#### [What is required]
Transcribe the listing below from its opening line up to and including the line that contains "intros Hr Hl"; reproduce nothing else.

==== Data provided

(** C3: a running server refines the published histories.  After any events (ticks,
    requests of any kind, a growing store) it answers a batch of well-formed calls
    in order, each with its id, with the printed state of the history of one head
    that was in the store; a read above that head is answered by the error
    -32001, and only storage and code reads over more than 16 runs can fail by
    the request budget. *)
Theorem server_refines_history s seen server l `{!HexCanon, !RequestJsonLaws} :
  server_run s seen server →
  l ≠ [] → (len l <= batch_limit)%N → Forall (λ p, call_wf p.2) l →
  ∃ responses server' h rss,
    exec (step (PostRoot (VArray (map (λ p, request_value p.1 p.2) l))) server) s =
      ((ReplyJson (VArray responses), server'), s) ∧
    (h, rss) ∈ seen ∧ Reader_latest_block server.1 = h_number h ∧
    Forall2 (response_ok (concat rss) h) l responses.
Proof.
  intros Hr Hl Hlim Hw. destruct (server_run_serving s seen server Hr) as (h & rss & Hin & [Hp Hn Hc]).
  destruct (answers_batch now s server.1 h rss Hp Hn batch_limit l Hl Hlim Hw server.2 Hc) as (v & c' & E & _ & responses & -> & HF).
  exists responses, (server.1, c'), h, rss. cbn [server_step]. unfold serve_request.
  rewrite !run_prog_bind, E. split_and!; [done|done| |done].
  unfold Reader_latest_block. by rewrite (pin_head _ _ _ _ Hp).
Qed.

(** C23: the published block of a server never decreases, whatever the store holds
    or answers; and a turn of the ticker on an archive adopts its head (the same
    digest), unless that head is behind the published one. *)
Theorem server_never_rolls_back s event server reply server' s' :
  exec (step event server) s = ((reply, server'), s') →
  (Reader_latest_block server.1 <= Reader_latest_block server'.1)%N ∧
  (∀ seen h rss, server_run s seen server → archive s chain_id h rss → event = Tick → refreshing interval = true →
     ∃ e, ms_entries s !! head_key chain_id = Some e ∧
       ((h_number h < Reader_latest_block server.1)%N ∧ server' = server ∨
        Reader_head_digest server'.1 = digest (me_bytes e))).
Proof.
  intros E. split.
  - destruct event as [|value| |]; cbn [server_step] in E; [destruct (refreshing interval)| | |];
      try (injection E as _ <- _; done); rewrite run_prog_bind in E.
    + destruct (exec (refresh _ _) s) as [next s1] eqn:Er. injection E as _ <- _. by eapply refresh_monotone.
    + destruct (exec (serve_request _ _ _) s) as [[v next] s1] eqn:Er. injection E as _ <- _.
      by rewrite (serve_reader _ _ _ _ _ _ Er).
  - intros seen h rss Hr Ha -> Hi. destruct (server_run_serving s seen server Hr) as (h0 & rss0 & _ & Hs).
    destruct (refresh_serving _ _ _ _ _ _ Hs Ha) as (next & e & Er & _ & He & Hd).
    cbn [server_step] in E. rewrite Hi, run_prog_bind, Er in E. injection E as _ <- _. exists e. split; [done|].
    unfold Reader_latest_block. by rewrite (pin_head _ _ _ _ (sv_pinned _ _ _ _ Hs)).
Qed.

(** C24: a batch is the list of its requests.  When the head of the server has at
    most 16 runs, each request of any batch has one response, which does not depend
    on what is cached, and the batch is answered by those responses in order. *)
Theorem batch_is_pointwise s seen server requests :
  server_run s seen server → (len (rd_runs server.1) <= 16)%N →
  requests ≠ [] → (len requests <= batch_limit)%N →
  ∃ responses, Forall2 (λ v response, answers now s (handle_value (reader_backend server.1) v) (λ x, x = response)) requests responses ∧
    answers now s (handle_rpc_backend (reader_backend server.1) (VArray requests) batch_limit) (λ x, x = VArray responses).
Proof.
  intros Hr Hn Hl Hlim. destruct (server_run_serving s seen server Hr) as (h & rss & _ & [Hp _ _]).
  set (be := reader_backend server.1).
  assert (∀ v, ∃ response, answers now s (handle_value be v) (λ x, x = response)) as Hv.
  { intros v. destruct (settled_value now s server.1 h rss Hp v) as [a Ha]. exists a. eapply answers_weaken; [exact Ha|].
    intros x [->|Hx]; [done|lia]. }
  assert (∃ responses, Forall2 (λ v response, answers now s (handle_value be v) (λ x, x = response)) requests responses) as [responses HF].
  { clear -Hv; induction requests as [|v requests [responses IH]]; [by exists []|].
    destruct (Hv v) as [response Hresp]. exists (response :: responses). by constructor. }
  exists responses. split; [done|]. unfold handle_rpc_backend.
  rewrite bool_decide_eq_false_2 by done. rewrite (proj2 (N.ltb_ge _ _)) by done. cbn [orb].
  apply (answers_seq _ _ (handle_all be requests) (λ l c, Ret (VArray l, c)) (λ l, l = responses)); [by apply answers_list|].
  intros l ->. by apply answers_ret.
Qed.
End server.

(** ** Selectors *)

Section selector.
Context `{Sha256, Keccak256, Hex, Zstd, HeadJson, ShardCache}.

(** The text of a selector: a string, or the [blockNumber] of an object without [blockHash]. *)
Definition selector_text (selector : Value) (t : string) : Prop :=
  selector = VString t ∨
  ∃ object, selector = VObject object ∧ obj_get "blockNumber" object = Some (VString t) ∧ obj_get "blockHash" object = None.
Definition text_selects (published : N) (t : string) (n : N) : Prop :=
  ((t = "latest" ∨ t = "safe" ∨ t = "finalized") ∧ n = published) ∨ (t = "earliest" ∧ n = 0%N) ∨ parse_quantity t = Ok n.

Lemma select_block_reader r v n :
  select_block (reader_backend r) v = Ok n ↔
  ∃ t, v = VString t ∧ (n <= Reader_latest_block r)%N ∧ text_selects (Reader_latest_block r) t n.
Proof.
  assert (∀ t, select_number (reader_backend r) t = Ok n ↔ text_selects (Reader_latest_block r) t n) as Hsel.
  { intros t. unfold select_number, text_selects. cbn [be_published_number be_finalized be_anchor_number reader_backend negb].
    repeat case_bool_decide; subst; cbn [orb]; try (split; [intros [= <-]; tauto|intros [[_ ->]|[[E _]|E]]; done]).
    - rewrite N.eqb_refl. split; [intros [= <-]; tauto|]. intros [[[E|[E|E]] _]|[[_ ->]|E]]; done.
    - split; [done|]. intros [[[E|[E|E]] _]|[[E _]|E]]; done.
    - split; [tauto|]. intros [[[E|[E|E]] _]|[[E _]|E]]; done. }
  unfold select_block. cbn [be_published_number be_anchor_number reader_backend].
  split.
  - destruct v as [| | |t| |]; try done. destruct (select_number _ t) as [m|] eqn:E; [|done].
    destruct (_ || _) eqn:Eb; [done|]. intros [= ->]. bool_prop. exists t. split_and!; [done|done|by apply Hsel].
  - intros (t & -> & Hn & Ht). apply Hsel in Ht. rewrite Ht.
    rewrite (proj2 (N.ltb_ge n 0)) by lia. by rewrite (proj2 (N.ltb_ge _ n)).
Qed.
(* ===== verification/Gateway.v ===== *)
(** * [worker/src/lib.rs]: the HTTP gateway of the edge worker

    The [worker] crate binds the Cloudflare runtime: a bucket answers [r2E]
    requests, and a request and its body come from the runtime.  A JavaScript
    exception is [None].  Setting a header with one of the constant names below
    cannot fail. *)

From stdpp Require Import pretty.
From Stdlib Require Import Strings.Ascii.
From S2P Require Import Prelude Bytes Text Externals Hash Format Json Head Worker.
From Stdlib Require Import Lia ZArith.

Definition MAX_RPC_BODY_BYTES : N := 16 * 1024.
Definition IMMUTABLE_CACHE_CONTROL : string := "public, max-age=31536000, immutable".

(** ** The runtime *)

(** [ObjectBody]: its chunks, and its use as the body of a response. *)
Record R2Body := { bd_stream : option (list (option bytes)); bd_response : option bytes }.
(** [worker::Object]; [ob_metadata]: the headers that [write_http_metadata] sets, or
    [None] when it throws. *)
Record R2Object := {
  ob_size : N;
  ob_etag : string;
  ob_metadata : option (list (string * string));
  ob_body : option R2Body
}.
(** [Bucket::get] (with a range) and [Bucket::head]. *)
Inductive r2E : Type → Type :=
| R2Get (key : string) (range : option (N * N)) : r2E (option (option R2Object))
| R2Head (key : string) : r2E (option (option R2Object)).

(** [Env]: the two variables and whether the bucket is bound. *)
Record Env := { env_chain_id : option string; env_prefix : option string; env_bucket : bool }.

Inductive Method := MGet | MHead | MPost | MOther.
#[export] Instance Method_eq_dec : EqDecision Method.
Proof. solve_decision. Defined.
Record HttpRequest := {
  hr_path : string;
  hr_method : Method;
  hr_header : string → option (option string);
  hr_stream : option (list (option bytes))
}.
Record Response := { rs_status : N; rs_headers : list (string * string); rs_body : bytes }.

(** [Headers::set] replaces the value of a name. *)
Fixpoint header_set (name value : string) (l : list (string * string)) : list (string * string) :=
  match l with
  | [] => [(name, value)]
  | (k, v) :: l => if bool_decide (k = name) then (name, value) :: l else (k, v) :: header_set name value l
  end.
Fixpoint header_of (name : string) (l : list (string * string)) : option string :=
  match l with
  | [] => None
  | (k, v) :: l => if bool_decide (k = name) then Some v else header_of name l
  end.

(** ** Streams *)

(** The loop that collects chunks up to a bound, in [R2Store::get] and
    [read_bounded_body]. *)
Fixpoint collect_chunks (maximum : N) (over : ArchiveError) (acc : bytes) (chunks : list (option bytes)) : aresult bytes :=
  match chunks with
  | [] => AOk acc
  | None :: _ => AErr Backend
  | Some chunk :: chunks =>
      match checked_add u32_max (len acc) (len chunk) with
      | Some length => if (maximum <? length)%N then AErr over else collect_chunks maximum over (acc ++ chunk) chunks
      | None => AErr over
      end
  end.

(** [impl ObjectStore for R2Store] *)
Definition R2Store_get (key : string) (maximum : N) : prog r2E (aresult bytes) :=
  let* got := request (R2Get key None) in
  Ret (let~? object := aok_or got Backend in
       let~? object := aok_or object (Unavailable "archive object is unavailable") in
       if (maximum <? ob_size object)%N then AErr Integrity
       else
         let expected := ob_size object in
         let~? body := aok_or (ob_body object) Integrity in
         let~? stream := aok_or (bd_stream body) Backend in
         let~? b := collect_chunks maximum Integrity [] stream in
         if negb (len b =? expected)%N then AErr Integrity else AOk b).
Definition r2_objects : ∀ X, objE X → prog r2E X :=
  λ X e, match e in objE X return prog r2E X with ObjGet key maximum => R2Store_get key maximum end.

(** [read_bounded_body]: [usize] is [u32] here, and a length that does not fit is
    above the bound. *)
Definition read_bounded_body (request : HttpRequest) : aresult bytes :=
  let~? length := aok_or (hr_header request "content-length") Backend in
  let~? _ :=
    match length with
    | Some length =>
        match parse_u64 (byte_string length) with
        | Some value => if (MAX_RPC_BODY_BYTES <? value)%N then AErr Limit else AOk tt
        | None => AErr Limit
        end
    | None => AOk tt
    end in
  match hr_stream request with
  | None => AOk []
  | Some stream => collect_chunks MAX_RPC_BODY_BYTES Limit [] stream
  end.

(** ** Configuration *)

(** [parse_configured_chain_id], [configured_chain_id] *)
Definition parse_configured_chain_id (text : string) : aresult N :=
  if bool_decide (text = "") || bool_decide (text = "0")
     || ((1 <? String.length text)%nat && starts_with_zero text)
     || negb (forallb is_ascii_digit (byte_string text))
  then AErr Backend
  else aok_or (parse_u64 (byte_string text)) Backend.
Definition configured_chain_id (env : Env) : aresult N :=
  parse_configured_chain_id (default "8453" (env_chain_id env)).

(** [archive_prefix] *)
Definition archive_prefix (env : Env) : aresult string :=
  let prefix := default "v1/" (env_prefix env) in
  if starts_with_char "/" prefix || contains_char "\" prefix || contains_char "000" prefix
     || existsb (λ part, bool_decide (part = ".") || bool_decide (part = "..")) (split_on "/" prefix)
  then AErr Backend
  else AOk (if ends_with_char "/" prefix then prefix else prefix +:+ "/").

(** ** Responses *)

(** [base_headers] *)
Definition base_headers : list (string * string) :=
  header_set "x-frame-options" "DENY"
   (header_set "x-content-type-options" "nosniff"
     (header_set "referrer-policy" "no-referrer"
       (header_set "content-security-policy" "default-src 'none'; frame-ancestors 'none'; sandbox" []))).

(** [text_response] *)
Definition text_response (request : HttpRequest) (status : N) (text : string) (extra : option (string * string)) : Response :=
  let b := byte_string text in
  let headers := header_set "content-length" (pretty (len b))
    (header_set "content-type" "text/plain; charset=utf-8" (header_set "cache-control" "no-store" base_headers)) in
  {| rs_status := status;
     rs_headers := match extra with Some (key, value) => header_set key value headers | None => headers end;
     rs_body := if bool_decide (hr_method request = MHead) then [] else b |}.

Section responses.
Context `{SerdeJson}.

========

#### [Task solution]
(** C3: a running server refines the published histories.  After any events (ticks,
    requests of any kind, a growing store) it answers a batch of well-formed calls
    in order, each with its id, with the printed state of the history of one head
    that was in the store; a read above that head is answered by the error
    -32001, and only storage and code reads over more than 16 runs can fail by
    the request budget. *)
Theorem server_refines_history s seen server l `{!HexCanon, !RequestJsonLaws} :
  server_run s seen server →
  l ≠ [] → (len l <= batch_limit)%N → Forall (λ p, call_wf p.2) l →
  ∃ responses server' h rss,
    exec (step (PostRoot (VArray (map (λ p, request_value p.1 p.2) l))) server) s =
      ((ReplyJson (VArray responses), server'), s) ∧
    (h, rss) ∈ seen ∧ Reader_latest_block server.1 = h_number h ∧
    Forall2 (response_ok (concat rss) h) l responses.
Proof.
  intros Hr Hl Hlim Hw. destruct (server_run_serving s seen server Hr) as (h & rss & Hin & [Hp Hn Hc]).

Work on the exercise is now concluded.